**** TASK MATERIAL ****

Lemma history_bounded_fifo_witness :
  Z.of_nat (List.length (Models.messages
     (Models.add_messages (Models.define_Message 0) Models.new_ConversationHistory twelve_calls)))
  <= Models.max_history Models.new_ConversationHistory.
Proof.
  apply (history_bounded_fifo (Models.define_Message 0) Models.new_ConversationHistory twelve_calls).
  vm_compute. discriminate.
Defined.

(** C10. The default of [Message.timestamp] is the one value computed
    when the class was defined: every message stored by [add_message]
    calls on a fresh history carries it, whatever the times of the
    calls, so two messages added at different times have equal
    timestamps. *)
Theorem message_timestamp_fixed_at_definition :
  forall (load_time : Datetime.datetime) (calls : list Models.add_call),
    let cls := Models.define_Message load_time in
    Forall (fun m => Models.msg_timestamp m = load_time)
           (Models.messages (Models.add_messages cls Models.new_ConversationHistory calls))
    /\ forall (t1 t2 : Datetime.datetime) (r1 c1 r2 c2 : string),
         exists m1 m2,
           Models.messages
             (Models.add_messages cls Models.new_ConversationHistory
                [ {| Models.call_time := t1; Models.call_role := r1; Models.call_content := c1 |};
                  {| Models.call_time := t2; Models.call_role := r2; Models.call_content := c2 |} ])
           = [m1; m2]
           /\ Models.msg_content m1 = c1 /\ Models.msg_content m2 = c2
           /\ Models.msg_timestamp m1 = Models.msg_timestamp m2.
Proof.
  intros load_time calls cls. split.
  - apply (add_messages_timestamps cls calls Models.new_ConversationHistory). constructor.
  - intros t1 t2 r1 c1 r2 c2. eexists. eexists. split; [reflexivity |].
    repeat split.
Qed.

(* ===================================================================== *)
(** * Properties of the free-slot search *)
(* ===================================================================== *)

Section FreeSlots.

Import Datetime CalendarTools.

Lemma slot_before_spec (cursor limit : datetime) (d : Z) (s : Slot) :
  In s (slot_before cursor limit d) <-> emitted_at cursor limit d s.
Proof.
  unfold slot_before, emitted_at, timedelta_minutes, usec_per_minute, usec_per_second.
  destruct (Z.leb_spec (d * 60 * 1000000) (limit - cursor)) as [Hgap | Hgap].
  - destruct (Z.leb_spec (cursor + d * (60 * 1000000)) limit) as [Hfit | Hfit]; [| lia].
    simpl. split.
    + intros [<- | []]. simpl. lia.
    + intros (Hs & He & _). left. destruct s as [a b]. simpl in *. now subst.
  - simpl. split; [tauto | lia].
Qed.

Lemma scan_events_snoc (start_time : datetime) (events : list Event) (ev : Event) (d : Z) :
  scan_events start_time (events ++ [ev]) d
  = visit_event d (scan_events start_time events d) ev.
Proof. unfold scan_events. now rewrite fold_left_app. Qed.

Lemma scan_events_cursor_snoc (start_time : datetime) (events : list Event) (ev : Event) (d : Z) :
  fst (scan_events start_time (events ++ [ev]) d) = event_end ev.
Proof.
  rewrite scan_events_snoc. now destruct (scan_events start_time events d).
Qed.

Lemma scan_events_slots_snoc (start_time : datetime) (events : list Event) (ev : Event) (d : Z) :
  snd (scan_events start_time (events ++ [ev]) d)
  = (snd (scan_events start_time events d)
     ++ slot_before (fst (scan_events start_time events d)) (event_start ev) d)%list.
Proof.
  rewrite scan_events_snoc. now destruct (scan_events start_time events d).
Qed.

Lemma cursor_before_snoc (start_time : datetime) (events : list Event) (ev : Event)
  (d : Z) (i : nat) :
  (i <= List.length events)%nat ->
  cursor_before start_time (events ++ [ev]) d i = cursor_before start_time events d i.
Proof.
  intros Hi. unfold cursor_before. now rewrite take_app_le.
Qed.

Lemma cursor_before_all (start_time : datetime) (events : list Event) (d : Z) :
  cursor_before start_time events d (List.length events)
  = fst (scan_events start_time events d).
Proof. unfold cursor_before. now rewrite firstn_all. Qed.

(** The slots collected by the loop are those emitted before some event. *)
Lemma scan_events_slots_spec (start_time : datetime) (d : Z) (s : Slot) (events : list Event) :
  In s (snd (scan_events start_time events d))
  <-> exists i ev,
        events !! i = Some ev
        /\ emitted_at (cursor_before start_time events d i) (event_start ev) d s.
Proof.
  induction events as [| ev events IH] using rev_ind.
  - simpl. split; [tauto |]. intros (i & ev & Hl & _). now rewrite lookup_nil in Hl.
  - rewrite scan_events_slots_snoc, in_app_iff, IH, slot_before_spec. split.
    + intros [(i & ev' & Hl & Hem) | Hem].
      * exists i, ev'. split; [now apply lookup_app_l_Some |].
        rewrite cursor_before_snoc; [exact Hem |].
        apply lookup_lt_Some in Hl. lia.
      * exists (List.length events), ev. split.
        -- rewrite lookup_app_r by lia. now rewrite Nat.sub_diag.
        -- rewrite cursor_before_snoc by lia. now rewrite cursor_before_all.
    + intros (i & ev' & Hl & Hem).
      destruct (Nat.lt_ge_cases i (List.length events)) as [Hlt | Hge].
      * left. exists i, ev'. split.
        -- now rewrite lookup_app_l in Hl.
        -- rewrite cursor_before_snoc in Hem by lia. exact Hem.
      * assert (i = List.length events) as ->.
        { apply lookup_lt_Some in Hl. rewrite length_app in Hl. simpl in Hl. lia. }
        right. rewrite lookup_app_r in Hl by lia. rewrite Nat.sub_diag in Hl.
        injection Hl as <-.
        rewrite cursor_before_snoc in Hem by lia. now rewrite cursor_before_all in Hem.
Qed.

Lemma free_slots_spec (start_time end_time : datetime) (events : list Event) (d : Z) (s : Slot) :
  In s (free_slots start_time end_time events d)
  <-> (exists i ev,
         events !! i = Some ev
         /\ emitted_at (cursor_before start_time events d i) (event_start ev) d s)
      \/ emitted_at (cursor_before start_time events d (List.length events)) end_time d s.
Proof.
  unfold free_slots. rewrite cursor_before_all, <- scan_events_slots_spec.
  destruct (scan_events start_time events d) as [cur slots]. simpl.
  now rewrite in_app_iff, slot_before_spec.
Qed.

End FreeSlots.
(* ===== verification/_CoqProject ===== *)
-Q . S2P
Prelude.v
PyValue.v
RuntimeValues.v
Names.v
AgentModels.v
Layout.v
ProviderProtocol.v
LayoutTheorems.v
ProjectConfig.v
ConfigLoader.v
ConfigTheorems.v
AgentRuntimes.v
Topology.v
ReloadPlan.v
ReloadTheorems.v
DrainQueue.v
Jsonl.v
MailboxModels.v
MailboxKernel.v
AgentRegistry.v
RuntimeAttach.v
RuntimeService.v
MailboxQueue.v
MailboxSpec.v
MailboxRefinement.v
MailboxSystem.v
MailboxTheorems.v
CompletionModels.v
Supervision.v
Lease.v
Lifecycle.v
Ownership.v
Daemon.v
Keeper.v
DaemonSystem.v
DaemonTheorems.v
KeeperTheorems.v
RuntimeTheorems.v
SupervisionTheorems.v
ExecutionModels.v
Detectors.v
Tracker.v
TextArtifacts.v
JobModels.v
Heartbeat.v
BureauModels.v
Bureau.v
BureauTheorems.v
FaultInjection.v
ActivePoll.v
ExecutionService.v
FakeProvider.v
CodexLog.v
CodexExecution.v
CodexTheorems.v
CodexLogTheorems.v
ExecutionTheorems.v
RetryPolicy.v
DispatcherState.v
JobQueues.v
Dispatcher.v
Callbacks.v
Submission.v
ReplyDelivery.v
Finalization.v
Scheduling.v
Polling.v
CommsRecover.v
DispatcherFrame.v
ExecutionLaws.v
DispatcherQuiet.v
DispatcherInvariant.v
DispatcherOps.v
DispatcherTermination.v
DispatcherStart.v
DispatcherCancel.v
DispatcherRecover.v
DispatcherTheorems.v
RecoverTheorems.v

****

▶ **WHAT THIS TASK INVOLVES**:
Could you return all of the entries exactly as they stand?

▶ **EXERCISE SOLUTION**:
Lemma history_bounded_fifo_witness :
  Z.of_nat (List.length (Models.messages
     (Models.add_messages (Models.define_Message 0) Models.new_ConversationHistory twelve_calls)))
  <= Models.max_history Models.new_ConversationHistory.
Proof.
  apply (history_bounded_fifo (Models.define_Message 0) Models.new_ConversationHistory twelve_calls).
  vm_compute. discriminate.
Defined.

(** C10. The default of [Message.timestamp] is the one value computed
    when the class was defined: every message stored by [add_message]
    calls on a fresh history carries it, whatever the times of the
    calls, so two messages added at different times have equal
    timestamps. *)
Theorem message_timestamp_fixed_at_definition :
  forall (load_time : Datetime.datetime) (calls : list Models.add_call),
    let cls := Models.define_Message load_time in
    Forall (fun m => Models.msg_timestamp m = load_time)
           (Models.messages (Models.add_messages cls Models.new_ConversationHistory calls))
    /\ forall (t1 t2 : Datetime.datetime) (r1 c1 r2 c2 : string),
         exists m1 m2,
           Models.messages
             (Models.add_messages cls Models.new_ConversationHistory
                [ {| Models.call_time := t1; Models.call_role := r1; Models.call_content := c1 |};
                  {| Models.call_time := t2; Models.call_role := r2; Models.call_content := c2 |} ])
           = [m1; m2]
           /\ Models.msg_content m1 = c1 /\ Models.msg_content m2 = c2
           /\ Models.msg_timestamp m1 = Models.msg_timestamp m2.
Proof.
  intros load_time calls cls. split.
  - apply (add_messages_timestamps cls calls Models.new_ConversationHistory). constructor.
  - intros t1 t2 r1 c1 r2 c2. eexists. eexists. split; [reflexivity |].
    repeat split.
Qed.

(* ===================================================================== *)
(** * Properties of the free-slot search *)
(* ===================================================================== *)

Section FreeSlots.

Import Datetime CalendarTools.

Lemma slot_before_spec (cursor limit : datetime) (d : Z) (s : Slot) :
  In s (slot_before cursor limit d) <-> emitted_at cursor limit d s.
Proof.
  unfold slot_before, emitted_at, timedelta_minutes, usec_per_minute, usec_per_second.
  destruct (Z.leb_spec (d * 60 * 1000000) (limit - cursor)) as [Hgap | Hgap].
  - destruct (Z.leb_spec (cursor + d * (60 * 1000000)) limit) as [Hfit | Hfit]; [| lia].
    simpl. split.
    + intros [<- | []]. simpl. lia.
    + intros (Hs & He & _). left. destruct s as [a b]. simpl in *. now subst.
  - simpl. split; [tauto | lia].
Qed.

Lemma scan_events_snoc (start_time : datetime) (events : list Event) (ev : Event) (d : Z) :
  scan_events start_time (events ++ [ev]) d
  = visit_event d (scan_events start_time events d) ev.
Proof. unfold scan_events. now rewrite fold_left_app. Qed.

Lemma scan_events_cursor_snoc (start_time : datetime) (events : list Event) (ev : Event) (d : Z) :
  fst (scan_events start_time (events ++ [ev]) d) = event_end ev.
Proof.
  rewrite scan_events_snoc. now destruct (scan_events start_time events d).
Qed.

Lemma scan_events_slots_snoc (start_time : datetime) (events : list Event) (ev : Event) (d : Z) :
  snd (scan_events start_time (events ++ [ev]) d)
  = (snd (scan_events start_time events d)
     ++ slot_before (fst (scan_events start_time events d)) (event_start ev) d)%list.
Proof.
  rewrite scan_events_snoc. now destruct (scan_events start_time events d).
Qed.

Lemma cursor_before_snoc (start_time : datetime) (events : list Event) (ev : Event)
  (d : Z) (i : nat) :
  (i <= List.length events)%nat ->
  cursor_before start_time (events ++ [ev]) d i = cursor_before start_time events d i.
Proof.
  intros Hi. unfold cursor_before. now rewrite take_app_le.
Qed.

Lemma cursor_before_all (start_time : datetime) (events : list Event) (d : Z) :
  cursor_before start_time events d (List.length events)
  = fst (scan_events start_time events d).
Proof. unfold cursor_before. now rewrite firstn_all. Qed.

(** The slots collected by the loop are those emitted before some event. *)
Lemma scan_events_slots_spec (start_time : datetime) (d : Z) (s : Slot) (events : list Event) :
  In s (snd (scan_events start_time events d))
  <-> exists i ev,
        events !! i = Some ev
        /\ emitted_at (cursor_before start_time events d i) (event_start ev) d s.
Proof.
  induction events as [| ev events IH] using rev_ind.
  - simpl. split; [tauto |]. intros (i & ev & Hl & _). now rewrite lookup_nil in Hl.
  - rewrite scan_events_slots_snoc, in_app_iff, IH, slot_before_spec. split.
    + intros [(i & ev' & Hl & Hem) | Hem].
      * exists i, ev'. split; [now apply lookup_app_l_Some |].
        rewrite cursor_before_snoc; [exact Hem |].
        apply lookup_lt_Some in Hl. lia.
      * exists (List.length events), ev. split.
        -- rewrite lookup_app_r by lia. now rewrite Nat.sub_diag.
        -- rewrite cursor_before_snoc by lia. now rewrite cursor_before_all.
    + intros (i & ev' & Hl & Hem).
      destruct (Nat.lt_ge_cases i (List.length events)) as [Hlt | Hge].
      * left. exists i, ev'. split.
        -- now rewrite lookup_app_l in Hl.
        -- rewrite cursor_before_snoc in Hem by lia. exact Hem.
      * assert (i = List.length events) as ->.
        { apply lookup_lt_Some in Hl. rewrite length_app in Hl. simpl in Hl. lia. }
        right. rewrite lookup_app_r in Hl by lia. rewrite Nat.sub_diag in Hl.
        injection Hl as <-.
        rewrite cursor_before_snoc in Hem by lia. now rewrite cursor_before_all in Hem.
Qed.

Lemma free_slots_spec (start_time end_time : datetime) (events : list Event) (d : Z) (s : Slot) :
  In s (free_slots start_time end_time events d)
  <-> (exists i ev,
         events !! i = Some ev
         /\ emitted_at (cursor_before start_time events d i) (event_start ev) d s)
      \/ emitted_at (cursor_before start_time events d (List.length events)) end_time d s.
Proof.
  unfold free_slots. rewrite cursor_before_all, <- scan_events_slots_spec.
  destruct (scan_events start_time events d) as [cur slots]. simpl.
  now rewrite in_app_iff, slot_before_spec.
Qed.

End FreeSlots.
(* ===== verification/_CoqProject ===== *)
-Q . S2P
Prelude.v
PyValue.v
RuntimeValues.v
Names.v
AgentModels.v
Layout.v
ProviderProtocol.v
LayoutTheorems.v
ProjectConfig.v
ConfigLoader.v
ConfigTheorems.v
AgentRuntimes.v
Topology.v
ReloadPlan.v
ReloadTheorems.v
DrainQueue.v
Jsonl.v
MailboxModels.v
MailboxKernel.v
AgentRegistry.v
RuntimeAttach.v
RuntimeService.v
MailboxQueue.v
MailboxSpec.v
MailboxRefinement.v
MailboxSystem.v
MailboxTheorems.v
CompletionModels.v
Supervision.v
Lease.v
Lifecycle.v
Ownership.v
Daemon.v
Keeper.v
DaemonSystem.v
DaemonTheorems.v
KeeperTheorems.v
RuntimeTheorems.v
SupervisionTheorems.v
ExecutionModels.v
Detectors.v
Tracker.v
TextArtifacts.v
JobModels.v
Heartbeat.v
BureauModels.v
Bureau.v
BureauTheorems.v
FaultInjection.v
ActivePoll.v
ExecutionService.v
FakeProvider.v
CodexLog.v
CodexExecution.v
CodexTheorems.v
CodexLogTheorems.v
ExecutionTheorems.v
RetryPolicy.v
DispatcherState.v
JobQueues.v
Dispatcher.v
Callbacks.v
Submission.v
ReplyDelivery.v
Finalization.v
Scheduling.v
Polling.v
CommsRecover.v
DispatcherFrame.v
ExecutionLaws.v
DispatcherQuiet.v
DispatcherInvariant.v
DispatcherOps.v
DispatcherTermination.v
DispatcherStart.v
DispatcherCancel.v
DispatcherRecover.v
DispatcherTheorems.v
RecoverTheorems.v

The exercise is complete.